• **REQUIRED ACTION**
Using the data that follows, return exactly the lines from the one that contains "Lemma same_option (x" through the one that contains "unfold same_docs. destruct", ends included.

——————————

(* ===== verification/StockTimeRoundTrip.v ===== *)
(** A rollback after a forward operation restores what the operation found. *)

From S2P Require Export StockTimeRestore.

#[local] Open Scope Z_scope.

(** ** Lists without repetition *)

Lemma NoDup_map_filter {A B} (f : A -> B) (q : A -> bool) l : NoDup (map f l) -> NoDup (map f (List.filter q l)).
Proof.
  induction l as [|x l IH]; cbn; [done|]. intros Hn. inversion_clear Hn as [|? ? Hx Hn']. destruct (q x); [|by apply IH].
  cbn. constructor; [|by apply IH]. intros Hin. apply Hx. apply list_elem_of_In, in_map_iff in Hin as (y & Hy & Hf). apply filter_In in Hf as [Hf _].
  apply list_elem_of_In, in_map_iff. by exists y.
Qed.
Lemma NoDup_snd {A B C} (f : A -> B * C) b l : NoDup (map f l) -> (forall x, x ∈ l -> (f x).1 = b) -> NoDup (map (fun x => (f x).2) l).
Proof.
  intros Hn Hb. induction l as [|x l IH]; cbn in *; [constructor|]. inversion_clear Hn as [|? ? Hx Hn'].
  constructor; [|apply IH; [done|intros y Hy; apply Hb; by constructor]]. intros Hin. apply Hx. apply list_elem_of_In, in_map_iff in Hin as (y & Hy & Hin).
  apply list_elem_of_In, in_map_iff. exists y. split; [|done]. apply list_elem_of_In in Hin.
  pose proof (Hb y ltac:(by constructor)) as Hy1. pose proof (Hb x ltac:(constructor)) as Hx1. destruct (f x), (f y); cbn in *; congruence.
Qed.

(** ** Documents chosen by actions *)

Lemma by_id_omap (g : stock_action -> option doc) acts : NoDup (map a_target_id acts) ->
  (forall a d, a ∈ acts -> g a = Some d -> id_of d = a_target_id a) ->
  (forall a, a ∈ acts -> by_id (omap g acts) !! a_target_id a = option_map encode_doc (g a)) /\
  (forall i, i ∉ map a_target_id acts -> by_id (omap g acts) !! i = None).
Proof.
  induction acts as [|a acts IH]; intros Hn Hg.
  { split; [intros a Ha; by apply not_elem_of_nil in Ha|]. intros i _. done. }
  cbn [map] in *. inversion_clear Hn as [|? ? Ha Hn']. destruct IH as [IH1 IH2]; [done|intros b d Hb; apply Hg; by constructor|].
  assert (Hcons : by_id (omap g (a :: acts)) = match g a with Some d => <[a_target_id a := encode_doc d]> (by_id (omap g acts)) | None => by_id (omap g acts) end).
  { cbn. destruct (g a) as [d|] eqn:Hd; [|done]. unfold by_id. cbn. by rewrite (Hg a d ltac:(constructor) Hd). }
  rewrite Hcons. split.
  - intros b [->|Hb]%elem_of_cons.
    + destruct (g a); [by rewrite lookup_insert_eq|]. by apply IH2.
    + assert (a_target_id a <> a_target_id b). { intros Heq. apply Ha. rewrite Heq. apply list_elem_of_In, in_map. by apply list_elem_of_In. }
      destruct (g a); [rewrite lookup_insert_ne by done|]; by apply IH1.
  - intros i Hi. rewrite not_elem_of_cons in Hi. destruct Hi as [Hne Hi]. destruct (g a); [rewrite lookup_insert_ne by done|]; by apply IH2.
Qed.

(** ** The inverse, target by target *)

Definition restored (m : rollback_mutation) (before : option doc) : option doc :=
  if String.eqb (rm_action m) "delete" then None else match rm_restoration m with Some d => Some d | None => before end.
Lemma restore_lookup ms M i : NoDup (map rm_target_id ms) ->
  (forall m, m ∈ ms -> rm_target_id m = i -> foldl restore_metric M ms !! i = restored m (M !! i)) /\
  (i ∉ map rm_target_id ms -> foldl restore_metric M ms !! i = M !! i).
Proof.
  assert (Hne : forall m M, rm_target_id m <> i -> restore_metric M m !! i = M !! i).
  { intros m N Hi. unfold restore_metric. case_match; [by rewrite lookup_delete_ne|]. case_match; [by rewrite lookup_insert_ne|done]. }
  assert (Heq : forall m M, rm_target_id m = i -> restore_metric M m !! i = restored m (M !! i)).
  { intros m N <-. unfold restore_metric, restored. case_match; [by rewrite lookup_delete_eq|]. case_match; [by rewrite lookup_insert_eq|done]. }
  revert M. induction ms as [|m ms IH]; intros M Hn; cbn [map foldl].
  { split; [intros m Hm; by apply not_elem_of_nil in Hm|done]. }
  cbn [map] in Hn. inversion_clear Hn as [|? ? Hm Hn']. destruct (IH (restore_metric M m) Hn') as [IH1 IH2]. split.
  - intros m' [->|Hm']%elem_of_cons Hi; [rewrite IH2 by (by rewrite <- Hi); by apply Heq|]. rewrite (IH1 m' Hm' Hi). f_equal. apply Hne. intros Hx.
    apply Hm. rewrite Hx, <- Hi. apply list_elem_of_In, in_map. by apply list_elem_of_In.
  - rewrite not_elem_of_cons. intros [Hi Hi']. rewrite IH2 by done. apply Hne. congruence.
Qed.

Section RoundTrip.
Context `{PyRepr} `{Sha256} `{ExactBson}.
Implicit Types (s : time_db) (o : doc).

Lemma same_option (x y : option doc) : same_docs (option_list x) (option_list y) -> option_map encode_doc x = option_map encode_doc y.
Proof using Type.
  unfold same_docs. destruct x as [x|], y as [y|]; cbn; intros Hp; try done.
  - apply Permutation_singleton_r in Hp. by injection Hp as ->.
  - apply Permutation_length in Hp. done.
  - apply Permutation_length in Hp. done.
Qed.

(** ** The metrics a rollback reads *)

Lemma rollback_metrics_spec o m ds m' : rollback_metrics o m ds = Ok m' ->
  forall i d, m' !! i = Some d <-> m !! i = Some d \/ d ∈ ds /\ doc_get d "_id" = VStr i.
Proof using Type.
  revert m. induction ds as [|d ds IH]; intros m; cbn [rollback_metrics].
  { intros [= <-] i d. split; [by left|]. intros [Hm|[Hd _]]; [done|]. by apply not_elem_of_nil in Hd. }
  destruct (doc_get d "_id") as [| | |j| | |] eqn:Hd; try done. destruct (_canonical_bson_bytes d); [|done].
  destruct (_ || _) eqn:Hb; [done|]. rewrite !orb_false_iff in Hb. destruct Hb as [[_ Hfree] _]. intros Hr i e. rewrite (IH _ Hr i e), elem_of_cons.
  assert (Hj : m !! j = None) by by destruct (m !! j). destruct (decide (i = j)) as [->|Hne].
  - rewrite lookup_insert_eq, Hj. split; [intros [[= <-]|[He Hi]]; right; [split; [by left|done]|split; [by right|done]]|].
    intros [?|[[->|He] Hi]]; [done|by left|by right].
  - rewrite lookup_insert_ne by congruence. split; [intros [He|[He Hi]]; [by left|right; split; [by right|done]]|].
    intros [He|[[->|He] Hi]]; [by left| |by right]. rewrite Hd in Hi. by injection Hi as ->.
Qed.
Lemma rollback_metrics_scoped o s m : well_kept (db_metrics s) -> _validated_rollback_metrics o (metrics_of o s) = Ok m ->
  encode_doc <$> m = scoped (_rollback_binding o) s /\ forall i d, m !! i = Some d -> doc_get d "_id" = VStr i.
Proof using Type.
  intros Hk Hm. pose proof (rollback_metrics_spec _ _ _ _ Hm) as Hs.
  assert (Hdoc : forall d, d ∈ metrics_of o s <-> exists j e, scoped (_rollback_binding o) s !! j = Some e /\ d = decode_doc true e).
  { intros d. unfold metrics_of, _metric_interval_documents. rewrite find_elem. unfold scoped. setoid_rewrite map_lookup_filter_Some. cbn [docs]. naive_solver. }
  split.
  - apply map_eq. intros i. rewrite lookup_fmap. destruct (m !! i) as [d|] eqn:Hi; cbn.
    + apply Hs in Hi as [Hi|[Hi Hd]]; [by rewrite lookup_empty in Hi|]. apply Hdoc in Hi as (j & e & Hj & ->).
      pose proof Hj as Hj'. apply map_lookup_filter_Some in Hj' as [Hj' _]. destruct (Hk _ _ Hj') as [Hid He].
      rewrite (well_kept_decode _ _ _ Hk Hj'). apply doc_id_get in Hd. rewrite doc_id_decode, Hid in Hd. by injection Hd as ->.
    + destruct (scoped _ s !! i) as [e|] eqn:He; [|done]. exfalso. pose proof He as He'. apply map_lookup_filter_Some in He' as [He' _].
      destruct (Hk _ _ He') as [Hid _]. assert (Hx : m !! i = Some (decode_doc true e)); [|by rewrite Hi in Hx].
      apply Hs. right. split; [apply Hdoc; by exists i, e|]. apply doc_id_get. by rewrite doc_id_decode.
  - intros i d Hi. apply Hs in Hi as [Hi|[_ Hi]]; [by rewrite lookup_empty in Hi|done].
Qed.

(** The documents of a map of named documents. *)
Lemma by_id_values (M : gmap string doc) : (forall i d, M !! i = Some d -> doc_get d "_id" = VStr i) -> by_id (map_to_list M).*2 = encode_doc <$> M.
Proof using Type.
  intros HM. apply by_id_docs.
  - intros i d Hi. rewrite lookup_fmap in Hi. destruct (M !! i) as [e|] eqn:He; [|done]. injection Hi as <-.
    split; [rewrite doc_id_encode; by apply doc_id_get, HM|apply encode_idem].
  - rewrite map_to_list_fmap. change (map encode_doc (map_to_list M).*2) with (encode_doc <$> (map_to_list M).*2). rewrite <- !list_fmap_compose. done.
Qed.

(** ** The records of the plan *)

Lemma match_same d k a : doc_get d k = VStr a -> match_eq d [k] (VStr a) = true.
Proof using Type.
  unfold doc_get, match_eq. cbn. destruct (d !! k) as [v|]; [|done]. cbn. intros ->. cbn. unfold meets. cbn. by rewrite String.eqb_refl.
Qed.
Definition str_of_field (r : doc) (k : string) (x : string) : Prop := doc_get r k = VStr x.
Lemma record_fields op created m r : preimage_record op created m = Ok r ->
  str_of_field r "operation_id" op /\ str_of_field r "target_collection" (m_target_collection m) /\ str_of_field r "target_id" (m_target_id m) /\
  str_of_field r "action" (m_action m) /\ doc_get r "preimage" = opt_doc (option_map canonical (m_preimage m)).
Proof using Type.
  unfold preimage_record. intros Hr. result_inv. unfold str_of_field, mk_doc. cbn [foldl fst snd]. split_and!; by doc_simp.
Qed.
(** A row read back from the record of a mutation. *)
Definition row_for (m : mutation) (row : doc) : Prop :=
  row_target row = (m_target_collection m, m_target_id m) /\ row_action row = m_action m /\
  option_map encode_doc (opt_of (doc_get row "preimage")) = option_map encode_doc (m_preimage m).
Lemma record_row op created m r : preimage_record op created m = Ok r -> row_for m (decode_doc true (encode_doc r)).
Proof using Type.
  intros Hr. destruct (record_fields _ _ _ _ Hr) as (_ & Hc & Hi & Ha & Hp). unfold str_of_field in *.
  unfold row_for, row_target, row_action, str_at. rewrite !decode_get, !encode_get, Hc, Hi, Ha, Hp. cbn. split_and!; try done.
  destruct (m_preimage m) as [q|]; [|done]. cbn. f_equal. change (encode_doc (decode_doc true (encode_doc (canonical q))) = encode_doc q).
  fold (canonical (encode_doc (canonical q))). by rewrite encode_canonical, encode_idem, encode_canonical.
Qed.

Section Restored.
Variables (p : sealed_plan) (c : operation_context) (s s1 s2 : time_db).
Variables (rs : record_set) (plan : rollback_plan) (metrics : gmap string doc).
Hypothesis Hp : plan_ok p.
Hypothesis Hf : forward_step p c s s1.
Hypothesis Hr : rollback_step (sp_operation_id p) rs plan metrics s1 s2.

——————————

• **RESULT FOR THIS TASK**
Lemma same_option (x y : option doc) : same_docs (option_list x) (option_list y) -> option_map encode_doc x = option_map encode_doc y.
Proof using Type.
  unfold same_docs. destruct x as [x|], y as [y|]; cbn; intros Hp; try done.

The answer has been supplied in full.